In the stream clustering area, defined cluster shapes, cluster generation processes, effective solutions against noisy data and outliers, the capability of processing high-dimensional data, and time complexity are critical in the clustering performance. In the literature, stream data are generally clustered in spherical [14, 16, 20, 25, 26] or arbitrary [10, 12, 13, 27, 28] shapes. Although spherical clustering approaches are successful, their performance is limited when the data distribution is arbitrary. Clustering approaches that partition the dataset into groups according to centroids tend to form spherical clusters. Since the data have a homogenous distribution in the real-world, the cluster distributions of the data may not be spherical. For this reason, the ability of spherical clustering approaches in such data may be limited. Therefore, defining arbitrary-shaped clusters in such data distributions can significantly improve clustering performance. In density-based approaches, it is possible to define arbitrary-shaped clusters based on density without requiring the number of clusters to be initialized. These approaches also successfully detect noise and outliers [8].

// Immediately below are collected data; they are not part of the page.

(** * streamxr: multi-view rendering of a GLB asset (render_views.py)

    A shallow embedding of [render_views.py].  numpy's float64 scalars are
    read as real numbers ([R]): [np.sin], [np.cos], [np.pi] and
    [np.linalg.norm] become [sin], [cos], [PI] and the square root of the
    sum of squares.  Calls into pyrender, PIL and the file system are
    recorded as events of a world; the places where those calls can raise
    are decided by an environment the theorems quantify over. *)

From Stdlib Require Import Reals Lra Psatz List Arith Lia String Ascii ZArith Bool.
From Stdlib Require Import Decimal DecimalNat DecimalString.
From Stdlib Require Import NArith.
Import ListNotations.

Local Open Scope R_scope.

(** ** 3-vectors (numpy arrays of shape (3,)) *)

Record vec3 : Type := mkVec { vx : R; vy : R; vz : R }.

Definition vzero : vec3 := mkVec 0 0 0.

Definition vadd (a b : vec3) : vec3 :=
  mkVec (vx a + vx b) (vy a + vy b) (vz a + vz b).

Definition vsub (a b : vec3) : vec3 :=
  mkVec (vx a - vx b) (vy a - vy b) (vz a - vz b).

Definition vneg (a : vec3) : vec3 := mkVec (- vx a) (- vy a) (- vz a).

(** [v / k] for an array [v] and a scalar [k]. *)
Definition vdiv (a : vec3) (k : R) : vec3 := mkVec (vx a / k) (vy a / k) (vz a / k).

Definition dot (a b : vec3) : R := vx a * vx b + vy a * vy b + vz a * vz b.

(** [np.cross] on two 3-vectors. *)
Definition cross (a b : vec3) : vec3 :=
  mkVec (vy a * vz b - vz a * vy b)
        (vz a * vx b - vx a * vz b)
        (vx a * vy b - vy a * vx b).

(** [np.linalg.norm] on a 3-vector. *)
Definition norm (a : vec3) : R := sqrt (dot a a).

(** ** 4x4 matrices (numpy arrays of shape (4,4)), as rows of entries *)

Definition matrix : Type := list (list R).

(** [np.eye(4)]. *)
Definition eye4 : matrix :=
  [ [1; 0; 0; 0];
    [0; 1; 0; 0];
    [0; 0; 1; 0];
    [0; 0; 0; 1] ].

(** Assignment to one entry of a row; the column indices the program uses
    are the constants 0..3, always in range. *)
Fixpoint set_nth (j : nat) (x : R) (row : list R) : list R :=
  match row, j with
  | [], _ => []
  | _ :: tl, O => x :: tl
  | hd :: tl, S j' => hd :: set_nth j' x tl
  end.

(** [m[:3, j] = v]: the first three rows receive the components of [v] in
    column [j]; the fourth row is left alone. *)
Definition set_col3 (j : nat) (v : vec3) (m : matrix) : matrix :=
  match m with
  | r0 :: r1 :: r2 :: rest =>
      set_nth j (vx v) r0 :: set_nth j (vy v) r1 :: set_nth j (vz v) r2 :: rest
  | _ => m
  end.

(** [m[r, c]]. *)
Definition mget (m : matrix) (r c : nat) : R := nth c (nth r m []) 0.

(** Column [j] of the upper-left 3x3 block. *)
Definition col3 (m : matrix) (j : nat) : vec3 :=
  mkVec (mget m 0 j) (mget m 1 j) (mget m 2 j).

(** Determinant of the upper-left 3x3 block. *)
Definition det3 (m : matrix) : R :=
  mget m 0 0 * (mget m 1 1 * mget m 2 2 - mget m 1 2 * mget m 2 1)
  - mget m 0 1 * (mget m 1 0 * mget m 2 2 - mget m 1 2 * mget m 2 0)
  + mget m 0 2 * (mget m 1 0 * mget m 2 1 - mget m 1 1 * mget m 2 0).

(** ** look_at (render_views.py, lines 17-33) *)

Definition look_at (eye target up : vec3) : matrix :=
  let f := vsub target eye in
  let f := vdiv f (norm f) in
  let s := cross f up in
  let s := vdiv s (norm s) in
  let u := cross s f in
  let m := eye4 in
  let m := set_col3 0 s m in
  let m := set_col3 1 u m in
  let m := set_col3 2 (vneg f) m in
  let m := set_col3 3 eye m in
  m.

(** The words of the specification for the look-at builder. *)
Definition normalize (v : vec3) : vec3 := vdiv v (norm v).

Definition spec_forward (eye target : vec3) : vec3 := normalize (vsub target eye).
Definition spec_right (eye target up : vec3) : vec3 :=
  normalize (cross (spec_forward eye target) up).
Definition spec_trueUp (eye target up : vec3) : vec3 :=
  cross (spec_right eye target up) (spec_forward eye target).

(** The matrix whose rotation columns are [a], [b], [c] and whose
    translation column is [t]. *)
Definition of_columns (a b c t : vec3) : matrix :=
  [ [vx a; vx b; vx c; vx t];
    [vy a; vy b; vy c; vy t];
    [vz a; vz b; vz c; vz t];
    [0; 0; 0; 1] ].

(** Preconditions of the look-at builder. *)
Definition look_at_pre (eye target up : vec3) : Prop :=
  target <> eye /\ cross (vsub target eye) up <> vzero.

(** Orthonormality of the rotation block, exactly and up to a tolerance. *)
Definition orthonormal (m : matrix) : Prop :=
  dot (col3 m 0) (col3 m 1) = 0 /\
  dot (col3 m 0) (col3 m 2) = 0 /\
  dot (col3 m 1) (col3 m 2) = 0 /\
  norm (col3 m 0) = 1 /\
  norm (col3 m 1) = 1 /\
  norm (col3 m 2) = 1 /\
  det3 m = 1.

Definition within (tol x y : R) : Prop := Rabs (x - y) <= tol.

Definition orthonormal_within (tol : R) (m : matrix) : Prop :=
  within tol (dot (col3 m 0) (col3 m 1)) 0 /\
  within tol (dot (col3 m 0) (col3 m 2)) 0 /\
  within tol (dot (col3 m 1) (col3 m 2)) 0 /\
  within tol (norm (col3 m 0)) 1 /\
  within tol (norm (col3 m 1)) 1 /\
  within tol (norm (col3 m 2)) 1 /\
  within tol (det3 m) 1.

(** ** Errors *)

(** The exceptions the program can end with.  The program has no [raise]
    and no [try] of its own: every exception comes out of a subscript, a
    numpy call or an external call, and ends the run. *)
Inductive error : Type :=
| IndexError          (* list subscript out of range *)
| TypeError           (* [None] subscripted, or used as a subscript *)
| BufferSizeError     (* [np.frombuffer]: size not a multiple of the element size *)
| ReshapeError        (* [reshape(-1, 3)]: size not a multiple of 3 *)
| ZeroSizeReduction   (* [min(axis=0)] of an array without rows *)
| DirectoryIOFailure  (* [output_dir.mkdir] *)
| SetupFailure        (* pyrender scene, lights, camera or renderer *)
| RenderFailure (i : nat)     (* [renderer.render] on frame [i] *)
| ImageIOFailure (i : nat)    (* [img.save] on frame [i] *)
| ManifestIOFailure           (* [open] / [json.dump] of transforms.json *)
| CleanupFailure.             (* [renderer.delete] *)

Definition result (A : Type) : Type := (error + A)%type.

Definition rbind {A B : Type} (r : result A) (k : A -> result B) : result B :=
  match r with
  | inl e => inl e
  | inr a => k a
  end.

Declare Scope result_scope.
Delimit Scope result_scope with result.
Notation "x <- r ;; k" := (rbind r (fun x => k))
  (at level 61, r at next level, right associativity) : result_scope.

(** ** The asset container as pygltflib presents it *)

Record BufferView : Type := mkBufferView { byteOffset : nat; byteLength : nat }.

Record Accessor : Type := mkAccessor { bufferView : option nat; componentType : Z }.

Record Primitive : Type := mkPrimitive { POSITION : option nat; indices : option nat }.

Record Mesh : Type := mkMesh { primitives : list Primitive }.

Record GLTF2 : Type := mkGLTF2 {
  meshes : list Mesh;
  accessors : list Accessor;
  bufferViews : list BufferView;
  binary_blob : option (list Byte.byte)
}.

(** What [trimesh.Trimesh(vertices=..., faces=...)] is given. *)
Record Trimesh : Type := mkTrimesh {
  vertices : list vec3;
  faces : list (nat * nat * nat)
}.

(** [l[i]] on a Python list. *)
Definition subscript {A : Type} (l : list A) (i : nat) : result A :=
  match nth_error l i with
  | Some a => inr a
  | None => inl IndexError
  end.

(** [l[i]] where [i] may be [None]. *)
Definition subscript_opt {A : Type} (l : list A) (i : option nat) : result A :=
  match i with
  | Some k => subscript l k
  | None => inl TypeError
  end.

(** [blob[start : stop]] with [0 <= start]; Python clamps to the length. *)
Definition slice (blob : list Byte.byte) (start stop : nat) : list Byte.byte :=
  firstn (stop - start) (skipn start blob).
(* ===== verification/_CoqProject ===== *)
-Q . S2P
Prelude.v
Fc.v
Config.v
Authority.v
Asset.v
VestingBalance.v
Objects.v
Database.v
Sample.v
Balances.v
Fees.v
ObFee.v
Reputation.v
Exceptions.v
Transfer.v
Listing.v
ListingInv.v
Escrow.v
EscrowProps.v
Bonus.v
WitnessSchedule.v
Exchange.v
VestingEval.v
Market.v
MarketProps.v
MarketSteps.v
MarketBook.v
PriceFeeds.v
PriceFeedProps.v
MarketEval.v
MarketEvalProps.v
MarketTheorems.v
AssetOps.v
AssetText.v
AssetEval.v
AssetProps.v
AssetTheorems.v
Upkeep.v
UpkeepProps.v
VoteCount.v
PopScores.v
Elections.v
Budget.v
Fba.v
Maintenance.v
Revival.v
BuybackProps.v
MaintenanceProps.v
WithdrawPermission.v
Governance.v
GovernanceProps.v
AccountName.v
UndoDb.v
UndoRefine.v
ForkDb.v
BlockStore.v
BlockChain.v
BlockChainTheorems.v
BlockProduction.v
AuthorityTheorems.v
Proposal.v
ProposalProps.v
ProposalTheorems.v
SecondaryIndex.v
AccountIndexes.v
Accounts.v
AccountProps.v
AccountTheorems.v
Confidential.v
SmallOps.v
Operations.v
FeeSchedule.v
ChainState.v
ChainProps.v
TransactionTheorems.v
BlockApply.v
BlockProps.v
BlockTheorems.v
Genesis.v
GenesisTheorems.v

In stream clustering, there are fully online and online-offline approaches to cluster the datasets [7, 29]. In the fully online stream clustering approaches [14, 19, 26, 27], the clustering process is performed for each new arrival data, and the current clustering results are kept. The other approaches are two-phased stream clustering approaches that are online-offline phased approaches [12, 13, 16, 20, 28]. In the online phase, the new arrival data are evaluated in real-time, and the relevant summary statistics of the observations are captured. These summary statistics are micro-clusters. In the offline phase, these summaries create final clusters [30]. In such approaches, offline phase algorithms such as k-means [31], k-median [32], DBSCAN [33], and minimum spanning tree (MST) are used to define final clusters.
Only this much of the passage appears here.